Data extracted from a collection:
|---|

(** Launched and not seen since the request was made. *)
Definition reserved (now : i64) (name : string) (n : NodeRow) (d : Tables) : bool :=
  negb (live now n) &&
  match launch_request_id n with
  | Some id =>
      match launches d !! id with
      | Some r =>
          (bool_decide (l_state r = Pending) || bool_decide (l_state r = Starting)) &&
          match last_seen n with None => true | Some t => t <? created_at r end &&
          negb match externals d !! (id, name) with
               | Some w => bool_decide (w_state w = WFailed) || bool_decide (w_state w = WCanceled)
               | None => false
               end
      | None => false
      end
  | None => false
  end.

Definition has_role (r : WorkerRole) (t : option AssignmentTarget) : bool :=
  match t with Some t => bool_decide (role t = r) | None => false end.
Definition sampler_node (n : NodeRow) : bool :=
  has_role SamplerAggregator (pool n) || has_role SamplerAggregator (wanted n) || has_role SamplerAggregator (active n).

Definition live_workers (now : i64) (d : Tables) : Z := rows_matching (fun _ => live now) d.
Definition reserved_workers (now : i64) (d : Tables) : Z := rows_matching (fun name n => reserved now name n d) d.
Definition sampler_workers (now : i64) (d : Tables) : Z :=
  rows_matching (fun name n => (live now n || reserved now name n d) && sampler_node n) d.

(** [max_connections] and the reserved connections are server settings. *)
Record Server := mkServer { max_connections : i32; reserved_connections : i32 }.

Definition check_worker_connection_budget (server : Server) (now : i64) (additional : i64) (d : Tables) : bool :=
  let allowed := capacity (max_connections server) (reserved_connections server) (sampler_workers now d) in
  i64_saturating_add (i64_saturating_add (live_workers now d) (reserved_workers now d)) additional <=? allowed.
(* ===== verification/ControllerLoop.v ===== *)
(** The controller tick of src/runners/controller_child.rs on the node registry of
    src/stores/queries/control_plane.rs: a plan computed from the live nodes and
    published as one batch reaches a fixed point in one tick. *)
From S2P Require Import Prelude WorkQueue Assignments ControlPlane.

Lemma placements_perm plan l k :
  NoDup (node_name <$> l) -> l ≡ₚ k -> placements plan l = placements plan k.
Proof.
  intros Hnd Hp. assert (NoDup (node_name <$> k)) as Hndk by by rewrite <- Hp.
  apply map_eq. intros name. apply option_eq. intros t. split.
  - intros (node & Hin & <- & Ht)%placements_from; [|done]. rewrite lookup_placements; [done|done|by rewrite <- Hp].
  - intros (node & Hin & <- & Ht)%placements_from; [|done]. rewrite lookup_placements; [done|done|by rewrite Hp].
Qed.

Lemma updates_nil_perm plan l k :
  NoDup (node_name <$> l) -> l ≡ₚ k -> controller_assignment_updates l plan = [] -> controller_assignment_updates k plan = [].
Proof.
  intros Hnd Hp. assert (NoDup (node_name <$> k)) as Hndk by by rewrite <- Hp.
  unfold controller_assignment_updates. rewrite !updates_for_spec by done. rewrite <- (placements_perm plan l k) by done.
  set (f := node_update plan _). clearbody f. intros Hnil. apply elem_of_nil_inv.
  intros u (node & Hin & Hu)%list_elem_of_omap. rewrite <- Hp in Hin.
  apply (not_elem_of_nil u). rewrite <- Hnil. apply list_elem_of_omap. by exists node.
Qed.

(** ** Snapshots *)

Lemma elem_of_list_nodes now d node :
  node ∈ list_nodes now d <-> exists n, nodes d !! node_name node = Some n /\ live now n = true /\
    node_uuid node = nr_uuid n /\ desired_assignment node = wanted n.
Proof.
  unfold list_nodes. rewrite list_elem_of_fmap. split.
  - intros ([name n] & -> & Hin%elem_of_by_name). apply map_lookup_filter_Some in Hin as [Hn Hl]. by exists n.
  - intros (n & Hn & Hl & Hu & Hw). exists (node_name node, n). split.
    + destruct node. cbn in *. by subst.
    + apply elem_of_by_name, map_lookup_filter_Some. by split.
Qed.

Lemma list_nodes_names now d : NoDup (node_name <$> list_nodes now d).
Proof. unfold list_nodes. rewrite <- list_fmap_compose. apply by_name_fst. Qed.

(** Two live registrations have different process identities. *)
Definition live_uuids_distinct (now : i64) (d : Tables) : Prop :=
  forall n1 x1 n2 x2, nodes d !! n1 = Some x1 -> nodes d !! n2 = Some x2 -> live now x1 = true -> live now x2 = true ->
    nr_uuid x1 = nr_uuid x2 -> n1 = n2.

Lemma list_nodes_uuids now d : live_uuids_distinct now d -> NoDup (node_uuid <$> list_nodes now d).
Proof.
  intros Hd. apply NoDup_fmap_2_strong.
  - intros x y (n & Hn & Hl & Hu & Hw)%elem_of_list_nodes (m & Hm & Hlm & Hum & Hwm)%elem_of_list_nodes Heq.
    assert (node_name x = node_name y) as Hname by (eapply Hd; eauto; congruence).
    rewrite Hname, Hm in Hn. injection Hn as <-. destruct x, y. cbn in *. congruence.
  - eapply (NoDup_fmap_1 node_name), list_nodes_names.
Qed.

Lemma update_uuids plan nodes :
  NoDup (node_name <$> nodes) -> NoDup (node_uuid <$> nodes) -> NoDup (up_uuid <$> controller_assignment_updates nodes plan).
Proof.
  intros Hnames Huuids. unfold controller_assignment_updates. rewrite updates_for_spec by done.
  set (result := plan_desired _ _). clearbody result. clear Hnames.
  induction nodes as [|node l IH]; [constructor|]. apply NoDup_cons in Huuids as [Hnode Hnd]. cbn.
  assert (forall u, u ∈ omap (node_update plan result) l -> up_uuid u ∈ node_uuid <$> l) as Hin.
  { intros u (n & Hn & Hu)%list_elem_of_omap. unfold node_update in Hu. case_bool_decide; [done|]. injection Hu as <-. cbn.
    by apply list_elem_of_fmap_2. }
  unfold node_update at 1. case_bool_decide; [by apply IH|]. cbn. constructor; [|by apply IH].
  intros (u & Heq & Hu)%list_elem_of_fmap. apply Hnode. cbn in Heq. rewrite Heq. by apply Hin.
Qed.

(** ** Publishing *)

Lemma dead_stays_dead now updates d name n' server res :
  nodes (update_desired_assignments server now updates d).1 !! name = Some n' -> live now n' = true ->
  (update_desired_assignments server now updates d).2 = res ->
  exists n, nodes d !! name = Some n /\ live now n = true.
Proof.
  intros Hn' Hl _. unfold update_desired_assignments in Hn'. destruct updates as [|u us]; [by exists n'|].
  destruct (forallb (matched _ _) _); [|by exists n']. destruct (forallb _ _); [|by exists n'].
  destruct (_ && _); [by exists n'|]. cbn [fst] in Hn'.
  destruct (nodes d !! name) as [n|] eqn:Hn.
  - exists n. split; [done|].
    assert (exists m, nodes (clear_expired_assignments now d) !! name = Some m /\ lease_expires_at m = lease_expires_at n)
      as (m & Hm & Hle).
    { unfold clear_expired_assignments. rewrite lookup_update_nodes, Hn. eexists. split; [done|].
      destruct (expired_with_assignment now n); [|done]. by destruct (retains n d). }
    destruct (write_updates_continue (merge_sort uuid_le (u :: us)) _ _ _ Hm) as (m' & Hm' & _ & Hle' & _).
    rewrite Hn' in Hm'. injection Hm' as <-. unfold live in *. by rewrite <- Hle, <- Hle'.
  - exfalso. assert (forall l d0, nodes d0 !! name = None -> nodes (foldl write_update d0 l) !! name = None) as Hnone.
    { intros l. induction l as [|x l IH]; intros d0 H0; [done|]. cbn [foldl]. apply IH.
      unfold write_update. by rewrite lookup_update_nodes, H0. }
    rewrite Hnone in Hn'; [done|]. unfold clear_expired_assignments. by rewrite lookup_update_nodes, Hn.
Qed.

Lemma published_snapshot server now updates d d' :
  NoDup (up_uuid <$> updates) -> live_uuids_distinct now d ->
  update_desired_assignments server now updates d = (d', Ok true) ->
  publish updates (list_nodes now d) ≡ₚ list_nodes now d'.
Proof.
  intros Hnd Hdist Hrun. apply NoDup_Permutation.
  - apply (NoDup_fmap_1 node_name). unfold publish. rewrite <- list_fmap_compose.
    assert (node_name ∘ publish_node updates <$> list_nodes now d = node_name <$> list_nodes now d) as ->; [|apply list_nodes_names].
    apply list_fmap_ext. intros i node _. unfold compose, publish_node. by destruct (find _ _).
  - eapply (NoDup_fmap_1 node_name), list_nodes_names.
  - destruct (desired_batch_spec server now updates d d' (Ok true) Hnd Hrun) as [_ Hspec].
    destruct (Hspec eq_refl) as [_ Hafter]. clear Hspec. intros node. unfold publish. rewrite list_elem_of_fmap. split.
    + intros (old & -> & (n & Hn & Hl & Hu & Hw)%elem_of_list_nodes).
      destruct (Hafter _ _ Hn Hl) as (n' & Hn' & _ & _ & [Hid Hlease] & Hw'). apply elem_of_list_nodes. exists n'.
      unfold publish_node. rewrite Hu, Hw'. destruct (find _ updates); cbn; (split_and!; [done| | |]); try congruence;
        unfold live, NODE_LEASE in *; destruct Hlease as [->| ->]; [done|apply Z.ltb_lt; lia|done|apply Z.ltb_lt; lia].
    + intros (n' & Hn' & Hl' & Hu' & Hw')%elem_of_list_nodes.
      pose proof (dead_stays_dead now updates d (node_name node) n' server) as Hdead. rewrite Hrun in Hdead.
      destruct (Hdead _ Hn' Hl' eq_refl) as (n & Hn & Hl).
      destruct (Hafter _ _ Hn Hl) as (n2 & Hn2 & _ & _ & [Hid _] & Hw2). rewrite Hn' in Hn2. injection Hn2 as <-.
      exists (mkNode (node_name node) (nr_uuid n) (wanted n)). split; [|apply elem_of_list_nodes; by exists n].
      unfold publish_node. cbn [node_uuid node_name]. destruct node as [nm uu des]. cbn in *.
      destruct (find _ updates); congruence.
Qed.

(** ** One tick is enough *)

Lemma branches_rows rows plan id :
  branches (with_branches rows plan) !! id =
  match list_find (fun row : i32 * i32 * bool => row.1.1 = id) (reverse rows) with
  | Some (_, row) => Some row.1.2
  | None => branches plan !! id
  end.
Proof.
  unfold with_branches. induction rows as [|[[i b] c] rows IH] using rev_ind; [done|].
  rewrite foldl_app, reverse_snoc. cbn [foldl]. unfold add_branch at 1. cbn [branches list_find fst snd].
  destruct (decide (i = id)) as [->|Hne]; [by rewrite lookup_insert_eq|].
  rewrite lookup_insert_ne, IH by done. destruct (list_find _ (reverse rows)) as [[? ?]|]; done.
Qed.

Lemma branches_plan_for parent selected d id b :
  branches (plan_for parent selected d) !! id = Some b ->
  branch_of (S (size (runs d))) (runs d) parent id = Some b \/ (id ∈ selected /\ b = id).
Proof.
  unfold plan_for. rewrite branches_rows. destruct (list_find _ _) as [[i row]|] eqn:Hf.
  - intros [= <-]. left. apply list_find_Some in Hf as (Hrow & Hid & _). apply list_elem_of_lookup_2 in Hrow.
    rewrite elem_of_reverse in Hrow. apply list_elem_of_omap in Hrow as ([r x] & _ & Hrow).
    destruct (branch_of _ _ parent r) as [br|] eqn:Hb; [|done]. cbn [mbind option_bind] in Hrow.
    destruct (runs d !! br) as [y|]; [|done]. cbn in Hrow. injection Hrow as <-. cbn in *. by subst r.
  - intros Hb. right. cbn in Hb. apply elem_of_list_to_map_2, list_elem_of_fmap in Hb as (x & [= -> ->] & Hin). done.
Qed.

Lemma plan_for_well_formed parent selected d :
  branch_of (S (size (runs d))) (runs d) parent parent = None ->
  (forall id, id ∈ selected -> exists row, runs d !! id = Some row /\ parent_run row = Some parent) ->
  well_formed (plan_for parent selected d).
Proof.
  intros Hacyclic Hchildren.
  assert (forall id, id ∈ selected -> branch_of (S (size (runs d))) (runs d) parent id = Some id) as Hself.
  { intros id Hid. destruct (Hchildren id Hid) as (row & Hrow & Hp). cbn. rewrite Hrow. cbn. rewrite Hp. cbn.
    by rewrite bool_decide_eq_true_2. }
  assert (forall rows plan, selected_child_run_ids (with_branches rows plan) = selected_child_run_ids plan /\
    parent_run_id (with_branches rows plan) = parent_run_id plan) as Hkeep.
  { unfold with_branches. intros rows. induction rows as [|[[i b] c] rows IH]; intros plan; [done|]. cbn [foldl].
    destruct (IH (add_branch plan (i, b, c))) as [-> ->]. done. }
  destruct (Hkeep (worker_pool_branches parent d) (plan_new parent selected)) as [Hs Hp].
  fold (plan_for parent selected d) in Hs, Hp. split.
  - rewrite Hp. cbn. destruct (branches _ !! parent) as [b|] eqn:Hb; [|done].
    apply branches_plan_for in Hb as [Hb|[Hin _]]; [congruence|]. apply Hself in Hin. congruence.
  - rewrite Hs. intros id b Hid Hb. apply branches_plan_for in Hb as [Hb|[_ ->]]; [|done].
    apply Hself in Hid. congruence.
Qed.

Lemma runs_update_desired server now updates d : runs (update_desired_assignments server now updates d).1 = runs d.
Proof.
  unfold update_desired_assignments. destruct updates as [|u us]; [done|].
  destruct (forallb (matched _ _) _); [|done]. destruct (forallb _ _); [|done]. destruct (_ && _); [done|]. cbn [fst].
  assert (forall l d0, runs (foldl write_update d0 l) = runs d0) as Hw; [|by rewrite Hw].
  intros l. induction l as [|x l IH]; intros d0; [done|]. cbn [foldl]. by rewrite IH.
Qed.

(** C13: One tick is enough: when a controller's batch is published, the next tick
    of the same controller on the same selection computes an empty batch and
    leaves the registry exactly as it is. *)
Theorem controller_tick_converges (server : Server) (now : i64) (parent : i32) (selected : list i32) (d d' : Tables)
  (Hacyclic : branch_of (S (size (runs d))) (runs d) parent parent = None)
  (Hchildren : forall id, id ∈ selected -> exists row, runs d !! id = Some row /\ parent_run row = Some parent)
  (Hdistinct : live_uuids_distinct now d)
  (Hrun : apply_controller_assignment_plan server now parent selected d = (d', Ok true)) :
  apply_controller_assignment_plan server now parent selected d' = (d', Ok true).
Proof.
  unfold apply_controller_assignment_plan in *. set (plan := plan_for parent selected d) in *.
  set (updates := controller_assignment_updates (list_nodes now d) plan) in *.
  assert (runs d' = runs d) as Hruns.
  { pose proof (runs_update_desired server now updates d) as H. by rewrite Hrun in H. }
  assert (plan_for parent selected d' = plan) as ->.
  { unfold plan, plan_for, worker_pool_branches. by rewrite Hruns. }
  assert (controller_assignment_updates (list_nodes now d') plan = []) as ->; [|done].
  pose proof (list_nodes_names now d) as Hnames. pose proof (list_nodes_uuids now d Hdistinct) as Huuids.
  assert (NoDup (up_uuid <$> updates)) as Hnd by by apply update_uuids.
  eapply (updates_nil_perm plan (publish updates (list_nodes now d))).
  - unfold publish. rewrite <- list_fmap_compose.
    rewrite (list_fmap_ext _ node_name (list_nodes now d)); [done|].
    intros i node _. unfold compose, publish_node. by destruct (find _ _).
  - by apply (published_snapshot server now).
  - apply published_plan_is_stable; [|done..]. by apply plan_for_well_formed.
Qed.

|---|

§ Exercise: Which lines in the entries above contain "wanted"? Pull each of them out.

§ Worked solution:
  has_role SamplerAggregator (pool n) || has_role SamplerAggregator (wanted n) || has_role SamplerAggregator (active n).
    node_uuid node = nr_uuid n /\ desired_assignment node = wanted n.
      exists (mkNode (node_name node) (nr_uuid n) (wanted n)). split; [|apply elem_of_list_nodes; by exists n].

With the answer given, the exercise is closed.